▸ **Your instructions**:
Repeat the lines below exactly as written, please, from the line with "match e with" to the line with "intros [text Hfs] Hf.", both lines included, and no others.

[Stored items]
Lemma init_open_fails (a : string) (e : exn) (s : state F Manipulacion.Msg) :
  is_Some (fs s !! a) -> fault s (SysOpenRead a) = Some e ->
  Manipulacion.__init__ a s
  = match e with
    | FileNotFoundError | PermissionError =>
        (fst (print (Manipulacion.Error_al_cargar e) (set_self (mkInventario [] a) s)), Ok tt)
    | _ => (set_self (mkInventario [] a) s, Raise e)
    end.
Proof.
  intros [text Hfs] Hf.
  unfold Manipulacion.__init__, Manipulacion.cargar_inventario, bind, modify, gets,
    os_path_exists, try_except, read_file.
  cbn. rewrite Hfs. cbn. rewrite Hf. now destruct e.
Qed.

(** The constructors read: they leave every file as it was. *)
Lemma init_fs (a : string) (s : state F Manipulacion.Msg) :
  fs (fst (Manipulacion.__init__ a s)) = fs s.
Proof.
  destruct (fs s !! a) as [text|] eqn:Hfs; [|now rewrite init_absent].
  destruct (fault s (SysOpenRead a)) as [e|] eqn:Hf.
  - rewrite (init_open_fails a e) by eauto. now destruct e.
  - rewrite (init_read a text) by assumption.
    destruct (primera_mala (F := F) (readlines text))
      as [[ps Hps] | (buenas & mala & resto & ps & Hl & Hps & Hm)].
    + rewrite (for_each_cargar ps) by assumption. cbn.
      now destruct (alojar_env ps (set_self (mkInventario [] a) s)) as (_ & -> & _).
    + rewrite Hl, (for_each_cargar_bad ps _ _ _ ValueError) by assumption. cbn.
      now destruct (alojar_env ps (set_self (mkInventario [] a) s)) as (_ & -> & _).
Qed.
(** The statistics after a sequence of probes on a fresh monitor count the
    outcomes: the histogram has an entry for a status code exactly when a
    response with that status was received, and the entry is the number of
    such responses; [successful_requests] is the number of responses with a
    status in [200, 400); the error list holds the descriptions of the
    timeouts and connection errors in order; there is one latency per
    response received. *)
Theorem statistics_count_the_outcomes
    (probes : list (string * NetOutcome)) (d i : Z) (t0 : Q) :
  exists w',
    run_probes probes (new_world d i t0) = (Ok tt, w') /\
    let st := stats (self w') in
    (forall c : Z,
       status_codes st !! c =
         match length (List.filter (responded_with c) probes) with
         | O => None
         | S n => Some (S n)
         end) /\
    total_requests st = length probes /\
    successful_requests st = length (List.filter succeeded probes) /\
    failed_requests st = length probes - length (List.filter succeeded probes) /\
    errors st = omap error_of probes /\
    length (response_times st) = length (List.filter responded probes).
Proof.
  eexists. split; [apply run_probes_runs |]. cbv zeta.
  induction probes as [| [ep o] probes IH] using rev_ind.
  - simpl. repeat split.
  - rewrite after_probes_app. cbn [after_probes with_self self with_stats stats].
    destruct IH as (Hh & Ht & Hs & Hf & He & Hl).
    pose proof (List.filter_length_le succeeded probes) as Hle.
    rewrite !List.filter_app, !length_app, omap_app. 
    destruct o as [el r | el | el msg]; cbn [probe_effect count_response count_failure
      status_codes total_requests successful_requests failed_requests errors response_times
      List.filter responded_with succeeded responded error_of snd omap length].
    + split.
      { intros c. rewrite hist_incr_lookup, !Hh, List.filter_app, length_app.
        cbn [List.filter responded_with snd].
        destruct (decide (c = resp_status r)) as [-> | Hne].
        - rewrite Z.eqb_refl. cbn [length]. rewrite Nat.add_1_r.
          destruct (length (List.filter (responded_with (resp_status r)) probes));
            reflexivity.
        - replace (resp_status r =? c)%Z with false
            by (symmetry; apply Z.eqb_neq; congruence).
          cbn [length]. by rewrite Nat.add_0_r. }
      rewrite length_app, Ht, Hs, Hf, He, Hl. cbn [length].
      destruct ((200 <=? resp_status r)%Z && (resp_status r <? 400)%Z)%bool;
        cbn [length]; rewrite ?app_nil_r; repeat split; lia.
    + split.
      { intros c. rewrite Hh, List.filter_app, length_app.
        cbn [List.filter responded_with snd length]. by rewrite Nat.add_0_r. }
      rewrite Ht, Hs, Hf, He, Hl. cbn [length]. repeat split; lia.
    + split.
      { intros c. rewrite Hh, List.filter_app, length_app.
        cbn [List.filter responded_with snd length]. by rewrite Nat.add_0_r. }
      rewrite Ht, Hs, Hf, He, Hl. cbn [length]. repeat split; lia.
Qed.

▸ **Solved exercise**:
  = match e with
    | FileNotFoundError | PermissionError =>
        (fst (print (Manipulacion.Error_al_cargar e) (set_self (mkInventario [] a) s)), Ok tt)
    | _ => (set_self (mkInventario [] a) s, Raise e)
    end.
Proof.
  intros [text Hfs] Hf.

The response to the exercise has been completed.